• _WHAT THIS TASK INVOLVES_: Using the data beneath this instruction, retype only the lines from the one that contains "Definition put_task_struct (p" down to the one that contains "(** The same", both included, exactly as they appear.

[[ DATA FOR THIS TASK, beginning ]]

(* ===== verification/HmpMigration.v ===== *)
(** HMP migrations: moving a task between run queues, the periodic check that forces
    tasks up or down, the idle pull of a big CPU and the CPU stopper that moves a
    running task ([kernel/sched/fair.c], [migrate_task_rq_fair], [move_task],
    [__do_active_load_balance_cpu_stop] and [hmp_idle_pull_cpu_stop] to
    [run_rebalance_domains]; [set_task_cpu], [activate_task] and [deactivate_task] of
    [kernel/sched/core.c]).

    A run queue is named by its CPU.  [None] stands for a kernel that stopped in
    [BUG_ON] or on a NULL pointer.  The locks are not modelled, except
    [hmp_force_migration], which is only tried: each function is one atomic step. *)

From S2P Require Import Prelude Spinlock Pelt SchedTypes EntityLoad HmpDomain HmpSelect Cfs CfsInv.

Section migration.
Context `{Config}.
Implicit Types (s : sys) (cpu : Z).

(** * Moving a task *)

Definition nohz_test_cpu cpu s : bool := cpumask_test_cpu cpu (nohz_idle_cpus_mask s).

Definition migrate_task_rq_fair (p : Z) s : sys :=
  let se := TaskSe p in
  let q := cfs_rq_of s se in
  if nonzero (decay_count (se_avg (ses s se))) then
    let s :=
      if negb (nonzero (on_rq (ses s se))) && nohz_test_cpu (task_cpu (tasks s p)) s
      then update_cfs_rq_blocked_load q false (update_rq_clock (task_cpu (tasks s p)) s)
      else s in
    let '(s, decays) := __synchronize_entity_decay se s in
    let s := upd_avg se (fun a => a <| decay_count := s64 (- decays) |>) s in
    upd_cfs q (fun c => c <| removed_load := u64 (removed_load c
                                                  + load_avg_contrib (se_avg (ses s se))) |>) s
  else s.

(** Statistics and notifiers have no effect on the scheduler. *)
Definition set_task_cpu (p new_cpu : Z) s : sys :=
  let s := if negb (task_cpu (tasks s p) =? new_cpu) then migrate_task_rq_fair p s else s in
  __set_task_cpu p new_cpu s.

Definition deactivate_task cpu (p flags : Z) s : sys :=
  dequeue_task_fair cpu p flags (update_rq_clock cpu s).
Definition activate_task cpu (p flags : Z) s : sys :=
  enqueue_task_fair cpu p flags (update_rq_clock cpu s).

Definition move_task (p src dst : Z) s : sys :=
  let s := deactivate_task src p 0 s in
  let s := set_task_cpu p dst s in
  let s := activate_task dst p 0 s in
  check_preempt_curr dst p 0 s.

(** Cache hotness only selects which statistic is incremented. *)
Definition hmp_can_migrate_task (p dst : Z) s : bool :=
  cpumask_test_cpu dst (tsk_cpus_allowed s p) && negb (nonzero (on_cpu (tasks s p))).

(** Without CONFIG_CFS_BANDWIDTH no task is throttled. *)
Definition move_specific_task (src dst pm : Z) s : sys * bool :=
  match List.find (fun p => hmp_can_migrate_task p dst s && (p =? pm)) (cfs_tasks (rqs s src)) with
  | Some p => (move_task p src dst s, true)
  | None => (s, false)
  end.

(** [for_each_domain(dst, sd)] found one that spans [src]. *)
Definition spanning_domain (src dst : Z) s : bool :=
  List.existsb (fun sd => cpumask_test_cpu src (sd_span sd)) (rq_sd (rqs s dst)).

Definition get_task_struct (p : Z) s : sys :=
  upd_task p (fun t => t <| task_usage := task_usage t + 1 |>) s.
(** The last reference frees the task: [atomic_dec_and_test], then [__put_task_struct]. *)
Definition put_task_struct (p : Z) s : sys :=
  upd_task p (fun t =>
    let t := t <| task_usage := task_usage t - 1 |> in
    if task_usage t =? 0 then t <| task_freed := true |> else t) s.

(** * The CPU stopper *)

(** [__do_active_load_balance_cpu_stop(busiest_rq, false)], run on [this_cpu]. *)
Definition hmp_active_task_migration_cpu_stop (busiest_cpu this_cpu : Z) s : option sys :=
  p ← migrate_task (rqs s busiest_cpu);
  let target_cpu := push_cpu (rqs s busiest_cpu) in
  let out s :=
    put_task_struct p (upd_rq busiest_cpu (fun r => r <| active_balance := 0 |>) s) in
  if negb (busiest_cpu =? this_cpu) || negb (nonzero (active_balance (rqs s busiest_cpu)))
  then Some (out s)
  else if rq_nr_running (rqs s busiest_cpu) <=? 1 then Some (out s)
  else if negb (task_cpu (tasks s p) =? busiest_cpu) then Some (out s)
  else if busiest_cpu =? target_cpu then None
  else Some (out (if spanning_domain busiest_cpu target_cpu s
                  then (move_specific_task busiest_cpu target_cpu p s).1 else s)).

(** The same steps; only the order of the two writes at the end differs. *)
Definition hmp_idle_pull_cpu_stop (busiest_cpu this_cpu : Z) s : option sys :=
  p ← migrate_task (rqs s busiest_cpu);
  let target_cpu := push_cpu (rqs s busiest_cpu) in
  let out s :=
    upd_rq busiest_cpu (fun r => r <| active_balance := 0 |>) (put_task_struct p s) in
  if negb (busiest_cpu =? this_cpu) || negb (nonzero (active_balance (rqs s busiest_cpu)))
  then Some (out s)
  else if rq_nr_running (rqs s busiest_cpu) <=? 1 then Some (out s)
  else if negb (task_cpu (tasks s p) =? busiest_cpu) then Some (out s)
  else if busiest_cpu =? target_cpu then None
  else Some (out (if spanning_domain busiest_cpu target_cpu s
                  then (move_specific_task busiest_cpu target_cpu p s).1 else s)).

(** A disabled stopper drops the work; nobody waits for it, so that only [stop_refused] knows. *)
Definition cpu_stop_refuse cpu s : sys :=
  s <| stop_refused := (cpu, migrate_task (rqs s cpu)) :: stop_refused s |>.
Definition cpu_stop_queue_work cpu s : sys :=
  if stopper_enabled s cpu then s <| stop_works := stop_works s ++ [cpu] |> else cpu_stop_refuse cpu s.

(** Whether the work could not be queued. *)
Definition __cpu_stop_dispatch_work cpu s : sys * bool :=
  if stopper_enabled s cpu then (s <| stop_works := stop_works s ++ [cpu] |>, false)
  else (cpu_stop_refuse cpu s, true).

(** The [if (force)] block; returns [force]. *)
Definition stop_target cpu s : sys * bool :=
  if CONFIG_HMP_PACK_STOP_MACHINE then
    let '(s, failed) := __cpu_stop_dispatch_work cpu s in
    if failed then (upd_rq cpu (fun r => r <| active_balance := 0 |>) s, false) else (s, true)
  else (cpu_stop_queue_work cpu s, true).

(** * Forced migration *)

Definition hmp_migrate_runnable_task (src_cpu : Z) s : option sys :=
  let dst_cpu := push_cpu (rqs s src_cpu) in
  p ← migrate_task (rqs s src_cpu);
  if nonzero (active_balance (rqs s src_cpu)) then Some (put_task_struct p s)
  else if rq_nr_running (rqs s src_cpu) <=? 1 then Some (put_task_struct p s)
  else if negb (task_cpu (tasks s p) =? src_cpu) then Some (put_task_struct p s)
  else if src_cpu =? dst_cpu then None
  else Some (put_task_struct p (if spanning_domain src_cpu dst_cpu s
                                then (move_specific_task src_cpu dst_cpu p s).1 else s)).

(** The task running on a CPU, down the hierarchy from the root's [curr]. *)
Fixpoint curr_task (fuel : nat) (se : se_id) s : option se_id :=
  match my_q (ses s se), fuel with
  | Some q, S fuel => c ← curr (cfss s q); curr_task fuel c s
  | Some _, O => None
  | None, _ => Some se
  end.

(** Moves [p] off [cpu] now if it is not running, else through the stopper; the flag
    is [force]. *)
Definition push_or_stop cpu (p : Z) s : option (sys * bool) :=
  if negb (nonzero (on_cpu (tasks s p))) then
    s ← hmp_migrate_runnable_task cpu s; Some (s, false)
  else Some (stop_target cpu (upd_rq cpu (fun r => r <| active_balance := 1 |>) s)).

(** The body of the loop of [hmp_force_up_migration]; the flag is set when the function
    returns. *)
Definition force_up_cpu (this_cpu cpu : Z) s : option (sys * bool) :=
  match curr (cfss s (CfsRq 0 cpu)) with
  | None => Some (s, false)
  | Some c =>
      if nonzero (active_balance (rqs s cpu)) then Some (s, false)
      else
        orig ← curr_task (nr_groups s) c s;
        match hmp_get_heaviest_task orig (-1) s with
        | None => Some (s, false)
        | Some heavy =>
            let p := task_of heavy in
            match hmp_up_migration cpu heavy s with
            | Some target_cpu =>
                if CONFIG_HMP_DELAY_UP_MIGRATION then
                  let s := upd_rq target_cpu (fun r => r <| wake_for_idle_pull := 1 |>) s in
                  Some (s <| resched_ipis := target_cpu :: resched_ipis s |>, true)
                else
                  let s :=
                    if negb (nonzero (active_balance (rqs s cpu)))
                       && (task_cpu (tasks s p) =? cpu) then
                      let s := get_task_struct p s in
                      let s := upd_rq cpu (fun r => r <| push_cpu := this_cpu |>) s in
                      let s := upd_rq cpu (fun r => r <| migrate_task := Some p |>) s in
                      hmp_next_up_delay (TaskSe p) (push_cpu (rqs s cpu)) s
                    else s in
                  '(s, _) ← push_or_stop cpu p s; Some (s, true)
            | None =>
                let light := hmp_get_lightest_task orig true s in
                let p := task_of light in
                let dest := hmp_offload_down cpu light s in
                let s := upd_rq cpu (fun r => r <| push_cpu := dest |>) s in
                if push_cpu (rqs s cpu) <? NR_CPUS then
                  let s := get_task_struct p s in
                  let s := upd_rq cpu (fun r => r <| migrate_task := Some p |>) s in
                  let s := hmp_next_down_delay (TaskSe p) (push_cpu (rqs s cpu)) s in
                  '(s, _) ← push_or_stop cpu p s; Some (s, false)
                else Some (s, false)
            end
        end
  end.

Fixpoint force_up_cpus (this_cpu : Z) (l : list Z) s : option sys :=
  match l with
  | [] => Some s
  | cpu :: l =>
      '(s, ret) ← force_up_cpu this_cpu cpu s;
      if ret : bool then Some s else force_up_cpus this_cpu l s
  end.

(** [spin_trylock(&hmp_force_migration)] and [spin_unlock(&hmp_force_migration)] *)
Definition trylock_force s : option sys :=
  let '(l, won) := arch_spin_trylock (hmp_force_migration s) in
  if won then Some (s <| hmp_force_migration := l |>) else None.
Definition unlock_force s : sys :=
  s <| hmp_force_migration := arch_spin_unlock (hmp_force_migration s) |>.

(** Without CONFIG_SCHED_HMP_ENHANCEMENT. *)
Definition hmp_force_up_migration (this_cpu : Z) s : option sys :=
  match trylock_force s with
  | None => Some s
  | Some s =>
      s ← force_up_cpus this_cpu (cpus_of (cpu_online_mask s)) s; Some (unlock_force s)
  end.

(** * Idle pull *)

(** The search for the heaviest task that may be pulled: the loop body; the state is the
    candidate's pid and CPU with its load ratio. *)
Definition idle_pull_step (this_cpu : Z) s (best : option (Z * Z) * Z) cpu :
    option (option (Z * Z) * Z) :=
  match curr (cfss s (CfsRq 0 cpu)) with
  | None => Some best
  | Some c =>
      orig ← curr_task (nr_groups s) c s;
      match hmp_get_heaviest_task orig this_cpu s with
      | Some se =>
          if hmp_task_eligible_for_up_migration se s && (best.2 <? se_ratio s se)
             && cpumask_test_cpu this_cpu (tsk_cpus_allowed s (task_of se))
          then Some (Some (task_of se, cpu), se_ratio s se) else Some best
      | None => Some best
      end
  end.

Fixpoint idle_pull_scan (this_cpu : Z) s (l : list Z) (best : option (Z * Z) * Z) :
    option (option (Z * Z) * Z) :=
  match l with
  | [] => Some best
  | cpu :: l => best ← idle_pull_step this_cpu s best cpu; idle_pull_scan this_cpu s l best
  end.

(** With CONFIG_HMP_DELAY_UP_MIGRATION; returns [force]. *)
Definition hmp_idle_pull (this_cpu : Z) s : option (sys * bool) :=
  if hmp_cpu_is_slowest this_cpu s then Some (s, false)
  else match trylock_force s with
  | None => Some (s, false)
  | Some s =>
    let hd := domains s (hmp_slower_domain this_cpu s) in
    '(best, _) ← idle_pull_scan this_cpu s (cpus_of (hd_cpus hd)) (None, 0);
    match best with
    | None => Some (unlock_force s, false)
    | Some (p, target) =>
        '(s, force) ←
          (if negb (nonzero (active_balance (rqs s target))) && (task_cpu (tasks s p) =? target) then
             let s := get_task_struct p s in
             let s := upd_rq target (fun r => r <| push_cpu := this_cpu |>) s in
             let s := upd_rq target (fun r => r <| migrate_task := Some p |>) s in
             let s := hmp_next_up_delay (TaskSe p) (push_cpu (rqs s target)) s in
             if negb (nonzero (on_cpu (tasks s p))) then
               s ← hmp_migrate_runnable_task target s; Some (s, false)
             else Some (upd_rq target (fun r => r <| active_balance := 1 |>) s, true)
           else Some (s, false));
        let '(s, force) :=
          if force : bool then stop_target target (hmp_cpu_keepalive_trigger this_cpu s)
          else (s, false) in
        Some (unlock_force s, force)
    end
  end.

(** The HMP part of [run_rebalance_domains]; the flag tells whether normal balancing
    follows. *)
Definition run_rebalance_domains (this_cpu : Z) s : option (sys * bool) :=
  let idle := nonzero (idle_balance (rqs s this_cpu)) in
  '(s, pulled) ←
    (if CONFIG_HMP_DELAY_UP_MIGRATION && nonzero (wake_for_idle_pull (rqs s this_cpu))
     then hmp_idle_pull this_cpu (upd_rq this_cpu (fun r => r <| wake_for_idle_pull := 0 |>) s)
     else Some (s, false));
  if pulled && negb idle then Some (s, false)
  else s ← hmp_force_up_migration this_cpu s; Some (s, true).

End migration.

[[ DATA FOR THIS TASK, end ]]

• _RESPONSE FOR THIS EXERCISE_:
Definition put_task_struct (p : Z) s : sys :=
  upd_task p (fun t =>
    let t := t <| task_usage := task_usage t - 1 |> in
    if task_usage t =? 0 then t <| task_freed := true |> else t) s.

(** * The CPU stopper *)

(** [__do_active_load_balance_cpu_stop(busiest_rq, false)], run on [this_cpu]. *)
Definition hmp_active_task_migration_cpu_stop (busiest_cpu this_cpu : Z) s : option sys :=
  p ← migrate_task (rqs s busiest_cpu);
  let target_cpu := push_cpu (rqs s busiest_cpu) in
  let out s :=
    put_task_struct p (upd_rq busiest_cpu (fun r => r <| active_balance := 0 |>) s) in
  if negb (busiest_cpu =? this_cpu) || negb (nonzero (active_balance (rqs s busiest_cpu)))
  then Some (out s)
  else if rq_nr_running (rqs s busiest_cpu) <=? 1 then Some (out s)
  else if negb (task_cpu (tasks s p) =? busiest_cpu) then Some (out s)
  else if busiest_cpu =? target_cpu then None
  else Some (out (if spanning_domain busiest_cpu target_cpu s
                  then (move_specific_task busiest_cpu target_cpu p s).1 else s)).

(** The same steps; only the order of the two writes at the end differs. *)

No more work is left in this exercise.